━━━ Task material ━━━

(* ===== verification/Nas.v ===== *)
(** * The NAS layer ([nas/])

    The GMM state machine of a UE, with the handler of the registration request.
    The messages are those of the [nas_models] crate and the machine is driven
    by [statig]: a state's handler answers an event, or passes it to its
    superstate. The engine does not call the machine yet: [handle_nas]
    ([NgapEngine]) ignores the NAS PDU. *)

From S2P Require Import Prelude Convert ContextManager NgapMessages NgapContext.

(** The parts of [nas_models] that are only passed on or printed. *)
Class NasModels := {
  UeSecurityCapability : Type;
  NasAuthenticationRequest : Type;
  NasAuthenticationResponse : Type;
  NasOtherMessage : Type;
  FiveGmmCause : Type;
  protocol_error_unspecified : FiveGmmCause;
  Suci_ : Type;
  suci_to_string : Suci_ -> bytes;
  Guti_ : Type;
  get_guti_string : Guti_ -> bytes;
  Imei_ : Type;
  imei_to_string : Imei_ -> bytes;
  Tmsi_ : Type;
  get_5g_tmsi : Tmsi_ -> Z;
  MacAddress_ : Type;
  mac_to_string : MacAddress_ -> bytes;
}.

Section nas.
Context `{NgapModels} `{NasModels}.

Inductive MobileIdentity : Type :=
| NoIdentity
| Suci (suci : Suci_)
| FiveGGuti (five_gguti : Guti_)
| Imei (imei : Imei_)
| FiveGSTmsi (five_gtmsi : Tmsi_)
| Imeisv (imeisv : Imei_)
| MacAddress (mac_address : MacAddress_)
| Eui64.

Inductive RegistrationType : Type :=
| InitialRegistration
| MobilityRegistrationUpdating
| PeriodicRegistrationUpdating
| EmergencyRegistration
| SnpnOnboardingRegistration
| DisasterRoamingMobilityRegistrationUpdating
| DisasterRoamingInitialRegistration.

Record NasRegistrationRequest : Type := MkRegistrationRequest {
  rr_registration_type : RegistrationType;
  rr_mobile_identity : MobileIdentity;
  rr_ue_security_capability : option UeSecurityCapability;
}.

Inductive GmmMessage : Type :=
| MsgGmmStatus
| MsgRegistrationRequest (inner : NasRegistrationRequest)
| MsgAuthenticationRequest (inner : NasAuthenticationRequest)
| MsgOtherGmm (m : NasOtherMessage).

Inductive NasHandlerError : Type :=
| InvalidNasPdu
| UnableToParseNasMessage
| UnknownNasMessageType
| UnknownError
| FiveGmmCauseError (c : FiveGmmCause).

Record NasContext : Type := MkNasContext {
  registration_request : option NasRegistrationRequest;
  ue_security_capability : option UeSecurityCapability;
}.

(** [NasContext::new]. *)
Definition NasContext_new : NasContext := MkNasContext None None.

(** [NonEmptyString::new(s).ok()] and [NonZeroU32::new]. *)
Definition non_empty_string (s : bytes) : option bytes :=
  match s with [] => None | _ => Some s end.

Definition non_zero_u32 (n : Z) : option Z := if n =? 0 then None else Some n.

(** [&mut NasContext] and [&mut UeContext]: a body works on both. *)
Notation contexts := (NasContext * UeContext)%type.

Definition set_identity (tmsi : option Z) (guti suci pei mac_addr : option bytes) (ue : UeContext) : UeContext :=
  MkUeContext (ran_ue_ngap_id ue) (amf_ue_ngap_id ue) (rrc_establishment_cause ue) (ue_gnb ue)
    (ue_five_g_s_tmsi ue) (ue_gmm ue) tmsi guti suci pei mac_addr (ue_plmn_id ue).

(** The [match] on the mobile identity; [Eui64] is a [todo!]. *)
Definition record_identity (id : MobileIdentity) (ue : UeContext) : outcome UeContext :=
  match id with
  | NoIdentity => Returns ue
  | Suci suci =>
      Returns (set_identity (ue_tmsi ue) (ue_guti ue) (non_empty_string (suci_to_string suci))
        (ue_pei ue) (ue_mac_addr ue) ue)
  | FiveGGuti five_gguti =>
      Returns (set_identity (ue_tmsi ue) (non_empty_string (get_guti_string five_gguti)) (ue_suci ue)
        (ue_pei ue) (ue_mac_addr ue) ue)
  | Imei imei | Imeisv imei =>
      Returns (set_identity (ue_tmsi ue) (ue_guti ue) (ue_suci ue)
        (non_empty_string (imei_to_string imei)) (ue_mac_addr ue) ue)
  | FiveGSTmsi five_gtmsi =>
      Returns (set_identity (non_zero_u32 (get_5g_tmsi five_gtmsi)) (ue_guti ue) (ue_suci ue)
        (ue_pei ue) (ue_mac_addr ue) ue)
  | MacAddress mac_address =>
      Returns (set_identity (ue_tmsi ue) (ue_guti ue) (ue_suci ue) (ue_pei ue)
        (non_empty_string (mac_to_string mac_address)) ue)
  | Eui64 => Panics
  end.

(** [initial_registration_handler]. *)
Definition initial_registration_handler (request : NasRegistrationRequest) (c : contexts) :
    outcome (contexts * Result unit NasHandlerError) :=
  let (nas_context, ue_context) := c in
  let nas_context := MkNasContext (Some request) (ue_security_capability nas_context) in
  let! ue_context := record_identity (rr_mobile_identity request) ue_context in
  match rr_ue_security_capability request with
  | Some capability =>
      let nas_context := MkNasContext (registration_request nas_context) (Some capability) in
      Returns ((nas_context, ue_context), Ok ())
  | None =>
      Returns ((nas_context, ue_context), Err (FiveGmmCauseError protocol_error_unspecified))
  end.

(** ** Handlers and builders ([nas/mod.rs]) *)

Class NasHandler (T : Type) :=
  nas_handle : T -> contexts -> outcome (contexts * Result unit NasHandlerError).

Class NasBuilder (T : Type) := nas_build : contexts -> outcome (Result T NasHandlerError).

(** [impl NasHandler for NasRegistrationRequest]: one type is implemented. *)
#[global] Instance handle_registration_request : NasHandler NasRegistrationRequest := fun request c =>
  match rr_registration_type request with
  | InitialRegistration => initial_registration_handler request c
  | MobilityRegistrationUpdating => Panics
  | PeriodicRegistrationUpdating => Panics
  | EmergencyRegistration => Panics
  | SnpnOnboardingRegistration => Panics
  | DisasterRoamingMobilityRegistrationUpdating => Panics
  | DisasterRoamingInitialRegistration => Panics
  end.

(** [todo!()] in both. *)
#[global] Instance handle_authentication_response : NasHandler NasAuthenticationResponse := fun _ _ => Panics.
#[global] Instance build_authentication_request : NasBuilder NasAuthenticationRequest := fun _ => Panics.

(** ** The state machine ([gmm.rs]) *)

Inductive Response : Type := Handled | Super | Transition (s : GmmState).

Definition registration_initiated (event : GmmMessage) : Response :=
  match event with
  | MsgGmmStatus => Handled
  | _ => Super
  end.

Definition unauthenticated (event : GmmMessage) : Response :=
  match event with
  | MsgAuthenticationRequest _ => Transition Unauthenticated
  | _ => Super
  end.

Definition authenticated (event : GmmMessage) : outcome Response := Panics.

(** The builder is a parameter, [nas_build] in the program. *)
Definition deregistered (build : NasBuilder NasAuthenticationRequest) (event : GmmMessage) (c : contexts) :
    outcome (contexts * Response) :=
  match event with
  | MsgGmmStatus => Returns (c, Handled)
  | MsgRegistrationRequest inner =>
      let! (c, r) := nas_handle inner c in
      match r with
      | Ok _ =>
          let! built := build c in
          match built with
          | Ok authentication_request =>
              Returns (c, unauthenticated (MsgAuthenticationRequest authentication_request))
          | Err _ => Returns (c, Handled)
          end
      | Err _ => Returns (c, Handled)
      end
  | _ => Returns (c, Handled)
  end.

(** [statig]'s dispatch: the state's handler, then its superstate's; a
    transition changes the state. *)
Definition next_state (s : GmmState) (event : GmmMessage) (r : Response) (superstate : bool) : GmmState :=
  match r with
  | Handled => s
  | Transition s' => s'
  | Super =>
      if superstate then
        match registration_initiated event with Transition s' => s' | _ => s end
      else s
  end.

(** [handle_with_context]. *)
Definition gmm_handle (build : NasBuilder NasAuthenticationRequest) (s : GmmState) (event : GmmMessage)
    (c : contexts) : outcome (contexts * GmmState) :=
  match s with
  | Deregistered =>
      let! (c, r) := deregistered build event c in
      Returns (c, next_state s event r false)
  | Unauthenticated => Returns (c, next_state s event (unauthenticated event) true)
  | Authenticated =>
      let! r := authenticated event in
      Returns (c, next_state s event r true)
  end.

(** A sequence of events from the initial state, [deregistered]. *)
Fixpoint gmm_run (build : NasBuilder NasAuthenticationRequest) (events : list GmmMessage)
    (s : GmmState) (c : contexts) : outcome (contexts * GmmState) :=
  match events with
  | [] => Returns (c, s)
  | event :: events =>
      let! (c, s) := gmm_handle build s event c in
      gmm_run build events s c
  end.
End nas.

━━━

*What is needed*. In the entries above, restate word for word the lines between the one holding "Definition gmm_handle (build" and the one holding "let! (c, r) := deregistered", inclusive, and nothing besides.

*Response for this exercise*.
Definition gmm_handle (build : NasBuilder NasAuthenticationRequest) (s : GmmState) (event : GmmMessage)
    (c : contexts) : outcome (contexts * GmmState) :=
  match s with
  | Deregistered =>
      let! (c, r) := deregistered build event c in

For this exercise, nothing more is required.